Summary of the Dip – Seth Godin
Every new project starts out exciting and fun. Then it gets
harder and less fun, until it hits a low point – really hard, really not fun.
At this point you might be in a Dip, which will get better if you keep pushing,
or a cul-de-sac, which will never get better no matter how hard you try. The
hard part is knowing the difference and acting on it.
Most people quit. They just don’t quit successfully. In
fact, many professions and many marketplaces profit from quitters. The truth is
winners quit all the time. They just quit the right stuff at the right time.
Extraordinary benefits accrue to the tiny minority of people who are able to
push just a tiny bit longer than most. Extraordinary benefits also accrue to
the tiny minority with the guts to quit early and refocus their efforts on
something new. Either way, it’s about being the best in the world. It’s about
getting through the hard stuff and coming out the other side.
According to Seth Godin, what sets successful entrepreneurs apart
from everyone else is their ability to give up on cul-de-sacs while staying
motivated in dips. Quitting when you hit a dip is a bad idea. If the journey
you started is worth doing, then quitting when you hit the dip just wastes the
time you’ve already invested. It’s human nature to quit when it hurts. But it’s
that reflex that creates scarcity. Scarcity, as we’ve seen, is the secret to
value. If there wasn’t a dip, there’d be no scarcity.
Seth gives good advice in this book about when you should
give up and when you should persevere through a Dip. Here is a short quote:
Successful people don’t just ride
out the Dip. They don’t just buckle down and survive it. No, they lean into the
Dip. They push harder, changing the rules as they go.
Many times we quit something for the wrong reasons. We tend
to take the easy way out without giving it our all; sometimes perseverance is
more rewarding than giving up. Every now and then we will hit a Dip but we need
to figure out if it’s a Dip or a cul-de-sac. Seth Godin says that when you find
yourself in a cul-de-sac we need to quit now rather than later. Take that focus
and use it to make something remarkable. The pain of quitting just gets bigger
and bigger over time. Seth calls this a cliff – it’s a situation where you
can’t quit until you fall off, and the whole thing falls apart. What we need to
remember is that a Dip creates scarcity and scarcity creates value.
A few people will choose to do the brave thing and end up
the best in the world. Informed people will probably choose to do the mature
thing and save their resources for a project they’re truly passionate about.

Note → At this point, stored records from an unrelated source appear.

Lemma update_time_rmc r m t :
  0 <= m_hour m < 24 /\ 0 <= m_min m < 60 /\ 0 <= m_sec m < 61 /\ frac_ok (m_tenths m) ->
  is_tok (rmc_time m) t -> 0 <= utc_year r ->
  let ts := timegm (mkTm (utc_year r - 1900) (utc_mon r - 1) (utc_day r) (m_hour m) (m_min m) (m_sec m)) in
  is_time_t (ts - gmtoff E) = true -> is_time_t ts = true ->
  let f := rfix r in
  nmea_reader_update_time E r t =
  set_fix r (mkFix (flags f) (latitude f) (longitude f) (altitude f) (speed f) (bearing f)
                   (accuracy f) (ts * 1000)).
Proof.
  intros (Hh & Hm & Hs & Hf) (Hl & c & x & Hp & Hc) Hy ts Hr1 Hr2 f. unfold nmea_reader_update_time.
  set (fr := frac_text (m_tenths m)) in *.
  assert (0 <= zlen fr <= 4) as Hfr by (clear; unfold fr, zlen; destruct (m_tenths m); cbn; lia).
  assert (zlen (rmc_time m) = 6 + zlen fr) as HL by (unfold rmc_time; rewrite !zlen_app, !zlen_digits2; fold fr; lia).
  rewrite Hl, HL, (proj2 (Z.ltb_ge (6 + zlen fr) 6)), (proj2 (Z.ltb_ge (utc_year r) 0)) by lia.
  assert (str2int (tok_p t) 2 = m_hour m) as ->.
  { rewrite Hp. apply (str2int_digits2 _ (48 + m_min m / 10)); [lia|apply tens_digit; lia]. }
  assert (str2int (zdrop 2 (tok_p t)) 2 = m_min m) as ->.
  { rewrite Hp. apply (str2int_digits2 _ (48 + m_sec m / 10)); [lia|apply tens_digit; lia]. }
  assert (str2float (zdrop 4 (tok_p t)) (6 + zlen fr - 4) = strtod (digits2 (m_sec m) ++ fr)) as ->.
  { rewrite Hp. unfold str2float. rewrite (proj2 (Z.leb_gt 16 _)) by lia. f_equal.
    change (zdrop 4 (rmc_time m ++ c :: x)) with ((digits2 (m_sec m) ++ fr) ++ c :: x).
    apply ztake_app_eq. rewrite zlen_app. change (zlen (digits2 (m_sec m))) with 2. lia. }
  unfold fr. rewrite seconds_whole by done. fold ts. unfold mktime. fold ts. rewrite Hr1.
  replace (ts - gmtoff E + gmtoff E) with ts by lia.
  unfold is_time_t in Hr2. reflect_bools. rewrite int_of_id by (unfold is_int; lia). done.
Qed.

The truth is that people who set out to make it through the Dip, those who
choose to invest the time and the energy and the effort to power through the
Dip, those are the ones who become the best in the world. In essence what we
need to do is:
Quit the wrong stuff
Stick with the right
stuff
Have the guts to do
one or the other
If you are still not sure whether or not to give up or stick
with your idea, then I recommend you get this book, it will give you great
insight and perhaps help you make a decision.